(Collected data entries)
====

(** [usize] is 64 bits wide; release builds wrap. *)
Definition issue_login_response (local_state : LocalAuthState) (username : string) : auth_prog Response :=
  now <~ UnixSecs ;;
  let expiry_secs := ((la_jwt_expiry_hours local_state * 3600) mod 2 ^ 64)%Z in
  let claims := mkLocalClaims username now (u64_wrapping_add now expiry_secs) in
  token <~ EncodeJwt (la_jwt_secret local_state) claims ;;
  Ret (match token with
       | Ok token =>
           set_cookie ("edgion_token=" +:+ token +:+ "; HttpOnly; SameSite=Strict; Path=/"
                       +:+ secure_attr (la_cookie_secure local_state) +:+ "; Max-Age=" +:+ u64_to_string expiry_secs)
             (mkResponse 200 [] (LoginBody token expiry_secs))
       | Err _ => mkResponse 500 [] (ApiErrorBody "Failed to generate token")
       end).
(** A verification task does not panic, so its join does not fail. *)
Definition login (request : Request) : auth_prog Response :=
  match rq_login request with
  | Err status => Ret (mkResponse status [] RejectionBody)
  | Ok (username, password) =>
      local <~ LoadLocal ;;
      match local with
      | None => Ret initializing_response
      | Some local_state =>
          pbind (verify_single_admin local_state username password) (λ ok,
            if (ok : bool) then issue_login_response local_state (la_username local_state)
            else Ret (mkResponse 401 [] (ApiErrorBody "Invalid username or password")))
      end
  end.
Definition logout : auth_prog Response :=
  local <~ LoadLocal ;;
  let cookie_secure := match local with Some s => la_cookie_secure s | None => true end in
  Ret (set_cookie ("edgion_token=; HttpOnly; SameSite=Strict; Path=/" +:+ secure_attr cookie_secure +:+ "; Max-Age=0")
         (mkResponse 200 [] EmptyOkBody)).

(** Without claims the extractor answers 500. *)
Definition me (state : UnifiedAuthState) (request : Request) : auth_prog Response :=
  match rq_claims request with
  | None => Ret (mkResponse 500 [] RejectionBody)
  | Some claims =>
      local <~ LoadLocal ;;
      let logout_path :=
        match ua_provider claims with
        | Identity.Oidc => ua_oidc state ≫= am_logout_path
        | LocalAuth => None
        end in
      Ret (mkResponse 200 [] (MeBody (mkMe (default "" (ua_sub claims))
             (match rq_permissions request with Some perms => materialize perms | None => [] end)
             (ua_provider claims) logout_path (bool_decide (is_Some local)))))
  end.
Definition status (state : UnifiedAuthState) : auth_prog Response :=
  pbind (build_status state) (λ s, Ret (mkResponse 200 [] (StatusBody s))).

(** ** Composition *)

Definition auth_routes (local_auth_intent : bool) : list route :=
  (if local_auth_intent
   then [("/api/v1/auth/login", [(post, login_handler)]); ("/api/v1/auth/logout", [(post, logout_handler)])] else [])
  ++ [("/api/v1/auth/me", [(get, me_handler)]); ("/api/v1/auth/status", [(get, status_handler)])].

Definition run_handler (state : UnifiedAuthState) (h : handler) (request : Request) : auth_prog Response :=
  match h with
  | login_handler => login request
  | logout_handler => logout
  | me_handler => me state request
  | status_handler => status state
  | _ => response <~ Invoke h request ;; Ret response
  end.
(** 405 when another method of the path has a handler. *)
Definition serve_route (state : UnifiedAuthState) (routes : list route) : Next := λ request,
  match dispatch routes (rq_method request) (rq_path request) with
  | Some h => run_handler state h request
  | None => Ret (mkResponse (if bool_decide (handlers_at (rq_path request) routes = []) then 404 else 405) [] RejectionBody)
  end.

====

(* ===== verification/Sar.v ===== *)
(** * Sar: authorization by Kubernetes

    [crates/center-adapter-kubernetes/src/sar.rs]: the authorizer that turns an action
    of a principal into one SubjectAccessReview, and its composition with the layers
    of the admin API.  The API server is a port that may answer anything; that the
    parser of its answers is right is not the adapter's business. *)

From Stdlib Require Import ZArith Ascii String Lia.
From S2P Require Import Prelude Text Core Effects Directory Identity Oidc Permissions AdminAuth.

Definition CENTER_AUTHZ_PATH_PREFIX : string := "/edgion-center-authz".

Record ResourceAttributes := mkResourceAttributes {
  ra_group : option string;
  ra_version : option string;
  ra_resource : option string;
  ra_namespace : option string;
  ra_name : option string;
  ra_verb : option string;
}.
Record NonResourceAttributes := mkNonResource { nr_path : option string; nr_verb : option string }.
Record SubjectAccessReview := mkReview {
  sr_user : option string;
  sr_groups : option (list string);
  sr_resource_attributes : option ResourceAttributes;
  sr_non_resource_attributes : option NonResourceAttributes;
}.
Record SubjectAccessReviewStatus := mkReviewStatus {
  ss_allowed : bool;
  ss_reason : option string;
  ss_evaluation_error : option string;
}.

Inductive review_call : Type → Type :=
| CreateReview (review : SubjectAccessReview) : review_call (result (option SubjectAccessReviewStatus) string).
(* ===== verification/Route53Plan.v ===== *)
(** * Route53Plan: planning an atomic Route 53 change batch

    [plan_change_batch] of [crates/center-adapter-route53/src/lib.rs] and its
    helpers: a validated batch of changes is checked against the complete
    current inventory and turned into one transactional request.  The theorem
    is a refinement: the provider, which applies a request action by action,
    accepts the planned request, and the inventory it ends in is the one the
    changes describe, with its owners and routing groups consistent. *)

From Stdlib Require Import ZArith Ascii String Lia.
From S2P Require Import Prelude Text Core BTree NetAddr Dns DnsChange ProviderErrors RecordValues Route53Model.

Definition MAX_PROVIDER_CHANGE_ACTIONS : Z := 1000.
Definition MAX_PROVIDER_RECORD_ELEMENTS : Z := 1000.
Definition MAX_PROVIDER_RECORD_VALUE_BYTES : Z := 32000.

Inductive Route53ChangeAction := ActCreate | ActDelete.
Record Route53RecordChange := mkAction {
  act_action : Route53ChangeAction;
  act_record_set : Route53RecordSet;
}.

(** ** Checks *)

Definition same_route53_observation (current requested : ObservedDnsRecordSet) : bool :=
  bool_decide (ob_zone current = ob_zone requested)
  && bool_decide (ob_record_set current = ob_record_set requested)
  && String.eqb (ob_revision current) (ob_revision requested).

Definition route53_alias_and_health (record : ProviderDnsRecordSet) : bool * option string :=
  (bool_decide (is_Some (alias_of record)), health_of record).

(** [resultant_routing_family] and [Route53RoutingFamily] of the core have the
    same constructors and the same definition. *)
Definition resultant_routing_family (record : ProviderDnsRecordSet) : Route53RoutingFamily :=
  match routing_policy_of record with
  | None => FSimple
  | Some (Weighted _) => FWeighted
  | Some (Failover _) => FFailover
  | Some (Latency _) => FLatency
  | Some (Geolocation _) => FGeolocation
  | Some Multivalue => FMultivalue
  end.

====

About this exercise: Write out exactly the lines that fall from the line with "Definition issue_login_response (local_state" to the line with "secure_attr (la_cookie_secure local_state)" in the records above, keeping both ends.

Your solution:
Definition issue_login_response (local_state : LocalAuthState) (username : string) : auth_prog Response :=
  now <~ UnixSecs ;;
  let expiry_secs := ((la_jwt_expiry_hours local_state * 3600) mod 2 ^ 64)%Z in
  let claims := mkLocalClaims username now (u64_wrapping_add now expiry_secs) in
  token <~ EncodeJwt (la_jwt_secret local_state) claims ;;
  Ret (match token with
       | Ok token =>
           set_cookie ("edgion_token=" +:+ token +:+ "; HttpOnly; SameSite=Strict; Path=/"
                       +:+ secure_attr (la_cookie_secure local_state) +:+ "; Max-Age=" +:+ u64_to_string expiry_secs)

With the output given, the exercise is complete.